Размышления закончились.
Модьун отказался от дальнейших раздумий и встал с постели.
Закончив одеваться, он услышал шаги на маленьком крыльце.
Когда Модьун открыл дверь, он увидел стоявших на крыльце его четверых приятелей, одетых иначе, чем накануне: теперь на каждом из них были не только широкие брюки, но и подходящие пиджаки, под которыми — белая рубашка с высоким воротником, яркие разноцветные шарфы, завязанные вокруг шеи и свисающие вниз. Даже ноги их выглядели иначе. За день до этого они носили комнатные туфли неопределенного фасона. Но сегодня утром на его приятелях были блестящие черные туфли.

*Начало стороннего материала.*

(** C35: a call raises exactly when it sent the request and reading the
    answer raised: [AttributeError] on a body that is not an object, or
    what the decoder raised when that is no [RequestException].  The lookup
    [existing_rules[name]] of line 59 never raises [KeyError], and no
    [ValueError] of the parser leaves the call. *)
Theorem create_rule_raises_iff cfg index name date_str s e :
  ran_result (create_rule cfg index name date_str s) = Raise e ↔
  dict_contains index name = false ∧
  ∃ y m d, parse_date date_str = Ret (y, m, d) ∧
    post_result (net_post (API_URL cfg) (post_headers cfg)
                   (build_rule cfg name y m d) s).1 = Raise e.
Proof.
  destruct (create_rule_specP cfg index name date_str s)
    as [id Hi|Hi Hd|y m d r s' Hi Hd Hnet];
    rewrite ?Hd; cbn [ran_result].
  - split; [done|]. intros [Hc%dict_contains_false _]. congruence.
  - split; [done|]. by intros (_ & y & m & d & ? & _).
  - apply dict_contains_false in Hi. split.
    + intros Hr. split; [done|]. exists y, m, d. by rewrite Hnet.
    + intros (_ & y' & m' & d' & [= <- <- <-] & Hr). by rewrite Hnet in Hr.
Qed.

End Properties.

(** ** Examples *)

#[local] Existing Instance cpython311.

Definition example_cfg : config := Config "tok" "fridge" "home" "switch".

Definition example_index : pydict := [(VStr "Pesach (2025)", VStr "r1")].

Lemma create_rule_skips_existing_witness :
  ∃ id, dict_lookup example_index (VStr "Pesach (2025)") = Some id ∧
        create_rule example_cfg example_index
          "Pesach (2025)" "2025-04-12" [HttpFail] =
        Ran (Ret ()) [EvPrint (MsgRuleExists "Pesach (2025)" id)] [HttpFail].
Proof. by apply create_rule_skips_existing. Defined.
(* ===== verification/CsvDriver.v ===== *)
(** * The driver: lines 148-183 of the script

    The CSV file is what [csv.reader] yields: a list of rows, each a list
    of fields, possibly followed by an exception (a decoding error, or a
    field beyond the limit of the reader); [text_file] is the file of a
    text, read by the reader of [Csv].
    [DictReader] takes the first row as the field names, skips empty rows
    and pairs the fields of every other row with the names; a name without
    a field gets [None].  (A field without a name goes under the key
    [None], which the script never reads; it is left out.)

    [process_row] is the body of the loop, [main_loop] the [try] statement
    of lines 150-183 and [script] the whole program. *)

From stdpp Require Import gmap.
From S2P Require Import Prelude PyStr PyValue Csv CsvTable Effects Config.
From S2P Require Import ExistingRules RuleBuilder CreateRule.

(** ** The file *)

Inductive csv_file :=
| CsvOpenError (e : exn)
| CsvRows (rows : list (list string)) (failure : option exn).

(** The file that opens and holds the text: [csv.reader] reads it. *)
Definition text_file (text : string) : csv_file :=
  CsvRows (csv_reader text).1 (csv_reader text).2.

(** A row of [DictReader]: a dictionary from field name to field. *)
Abbreviation dict_row := (gmap string (option string)).

(** [dict(zip(fieldnames, row))], then [None] for the names past the row:
    lines as in [DictReader.__next__].  A later binding of a name replaces
    an earlier one. *)
Definition make_row (fieldnames row : list string) : dict_row :=
  let d := foldl (λ d kv, <[kv.1 := Some kv.2]> d) ∅ (zip fieldnames row) in
  foldl (λ d k, <[k := None]> d) d (drop (length row) fieldnames).

(** The rows [DictReader] yields: every row that is not empty. *)
Definition dict_rows (fieldnames : list string) (rows : list (list string))
    : list dict_row :=
  make_row fieldnames <$> filter (λ row, row ≠ []) rows.

(** [row[key]]. *)
Definition row_get (row : dict_row) (key : string) : result (option string) :=
  of_option (row !! key) (KeyError key).

(** [str(x)] for a field, in an f-string. *)
Definition py_str (x : option string) : string := default "None" x.

Definition expected_headers : list string :=
  ["Year"; "Yom Tov"; "Start of First Days"; "Start of Last Day (After Chol Hamoed)"].

(** [expected_headers.issubset(fieldnames)]; the field names are [None]
    when the file is empty, and [None] is not iterable. *)
Definition issubset (expected : list string) (fieldnames : option (list string))
    : result bool :=
  match fieldnames with
  | Some names => Ret (forallb (λ h, bool_decide (h ∈ names)) expected)
  | None => Raise TypeError
  end.

(** ** The names of the rules of a row: lines 168 and 175 *)

Definition first_days_name (yom_tov year last_day_date : option string) : string :=
  if opt_truthy last_day_date
  then py_str yom_tov +:+ " First Days (" +:+ py_str year +:+ ")"
  else py_str yom_tov +:+ " (" +:+ py_str year +:+ ")".

Definition last_day_name (yom_tov year : option string) : string :=
  py_str yom_tov +:+ " Last Day (" +:+ py_str year +:+ ")".

Section Driver.
Context {S : Type} `{!Network S} {interp : Interp} {room : RoomForRule}.
(** One code unit is read back from its text. *)
Lemma parse_quote_unit fuel c s t r :
  parse_string_body fuel s = Some (t, r) ->
  parse_string_body (S fuel) (quote_unit c ++ s) = Some (c :: t, r).
Proof.
  intros Hs. unfold quote_unit.
  destruct (N.eqb_spec c 8) as [->|H8]; [simpl; rewrite Hs; reflexivity|].
  destruct (N.eqb_spec c 9) as [->|H9]; [simpl; rewrite Hs; reflexivity|].
  destruct (N.eqb_spec c 10) as [->|H10]; [simpl; rewrite Hs; reflexivity|].
  destruct (N.eqb_spec c 12) as [->|H12]; [simpl; rewrite Hs; reflexivity|].
  destruct (N.eqb_spec c 13) as [->|H13]; [simpl; rewrite Hs; reflexivity|].
  destruct (N.eqb_spec c 34) as [->|H34]; [simpl; rewrite Hs; reflexivity|].
  destruct (N.eqb_spec c 92) as [->|H92]; [simpl; rewrite Hs; reflexivity|].
  destruct ((c <? 32)%N || is_high_surrogate c || is_low_surrogate c) eqn:He.
  - assert (Hc : (c < 65536)%N).
    { unfold is_high_surrogate, is_low_surrogate in He.
      repeat (apply orb_true_iff in He as [He|He]).
      - apply N.ltb_lt in He. lia.
      - apply andb_true_iff in He as [_ He]. apply N.leb_le in He. lia.
      - apply andb_true_iff in He as [_ He]. apply N.leb_le in He. lia. }
    unfold unicode_escape.
    change (parse_string_body (S fuel) ((92 :: 117 :: hex4 c) ++ s)%N)
      with (match parse_hex4 (hex4 c ++ s) with
            | Some (u, s3) =>
                match parse_string_body fuel s3 with
                | Some (t, r) => Some (u :: t, r)
                | None => None
                end
            | None => None
            end).
    rewrite (parse_hex4_hex4 c s Hc), Hs. reflexivity.
  - apply orb_false_iff in He as [He _]. apply orb_false_iff in He as [He _].
    simpl app. rewrite parse_string_body_literal, Hs; auto;
      apply N.eqb_neq; assumption.
Qed.
Lemma counts_within_bounds_witness :
  ∃ st,
    exec 5 (AddKnowledge (0, 0) 1) (init 2 3) = Done st
    ∧ bounded st.
Proof.
  eexists. split; [vm_compute; reflexivity|].
  apply (counts_within_bounds {[ (1, 1) ]} 2 3).
  apply (reach_call _ 2 3 (init 2 3) (AddKnowledge (0, 0) 1) 5).
  - apply reach_init.
  - split; [apply (bool_decide_unpack _); by vm_compute|by vm_compute].
  - vm_compute. reflexivity.
Defined.

Lemma observe_spec_witness :
  reachable_by any_call 3 3 (init 3 3)
  ∧ moves_made (observe (1, 1) 2 (init 3 3))
    = {[ (1, 1) ]} ∪ moves_made (init 3 3).
Proof.
  split; [apply reach_init|].
  destruct (observe_spec 3 3 (init 3 3) (1, 1) 2 (reach_init _ 3 3))
    as (_ & Hmoves & _).
  exact Hmoves.
Defined.

End scenarios.

(** ** What the engine knows is kept, and is true *)

Section knowledge_kept.
Implicit Types (st : MinesweeperAI) (s : Sentence) (c cell : Cell).

Lemma keeps_mark_each_mine st0 X acc :
  keeps st0 acc.1 → keeps st0 (mark_each mark_mine X acc).1.
Proof.
  intros Hk. apply mark_each_ind; [done|].
  intros st c _ (Hwf & Hm & Hs & Hmv & Hh & Hw).
  split; [by apply wf_mark_mine|]. simpl. split; [set_solver|]. done.
Qed.

Lemma keeps_mark_each_safe st0 X acc :
  keeps st0 acc.1 → keeps st0 (mark_each mark_safe X acc).1.
Proof.
  intros Hk. apply mark_each_ind; [done|].
  intros st c _ (Hwf & Hm & Hs & Hmv & Hh & Hw).
  split; [by apply wf_mark_safe|]. simpl. split; [done|]. split; [set_solver|].
  done.
Qed.

Lemma keeps_closure st0 fuel cell st st' :
  keeps st0 st → closure fuel cell st = Done st' → keeps st0 st'.
Proof.
  apply closure_inv.
  - intros st1 id (Hwf & Hrest) _ _. split; [by apply wf_strip|done].
  - intros st1 k1 id k2 (Hwf & Hrest) Hk _. split; [by eapply wf_drop|done].
  - intros st1 b id Hk _ _. by apply keeps_mark_each_mine.
  - intros st1 b id Hk _ _. by apply keeps_mark_each_safe.
  - intros st1 b (Hwf & Hm & Hs & Hmv & Hh & Hw).
    destruct (infer_fields st1 b Hwf) as (Hwf' & Hm' & Hs' & Hmv').
    destruct (shaped_infer (height st1) (width st1) st1 b) as (_ & Hh' & Hw');
      [done|].
    split; [done|]. rewrite Hm', Hs', Hmv', Hh', Hw'. done.
Qed.

Lemma keeps_observe cell count st :
  wf st →
  keeps (mark_safe cell (set_moves_made ({[cell]} ∪ moves_made st) st))
        (observe cell count st).
Proof.
  intros Hwf. unfold observe.
  set (st1 := mark_safe cell (set_moves_made _ st)).
  assert (wf st1) as Hwf1 by (apply wf_mark_safe; by destruct Hwf).
  destruct (scan_neighbours st1 cell count) as [count' neighbours].
  case_bool_decide; [|done].
  destruct (contains st1 _); simpl; [done|].
  split; [by apply wf_append|done].
Qed.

Модьун удивленно смотрел на всех четверых. Прежде чем он успел вымолвить хоть слово, человек-медведь начал веселым голосом:
— Мы подумали, что возможно ты захочешь пойти вместе с нами позавтракать.
Приглашение было радушным. И сам Модьун не колебался. Да и делать ему было особенного нечего до тех пор, пока из-за барьера не прибудет Судлил. Ему вдруг пришло в голову, что, возможно, какой-то интерес будет представлять путешествие по всей планете; когда он присоединится к человеческой расе, от него потребуют письменного отчета. Но с путешествием можно подождать. По крайней мере, до завтрака. Модьун улыбнулся.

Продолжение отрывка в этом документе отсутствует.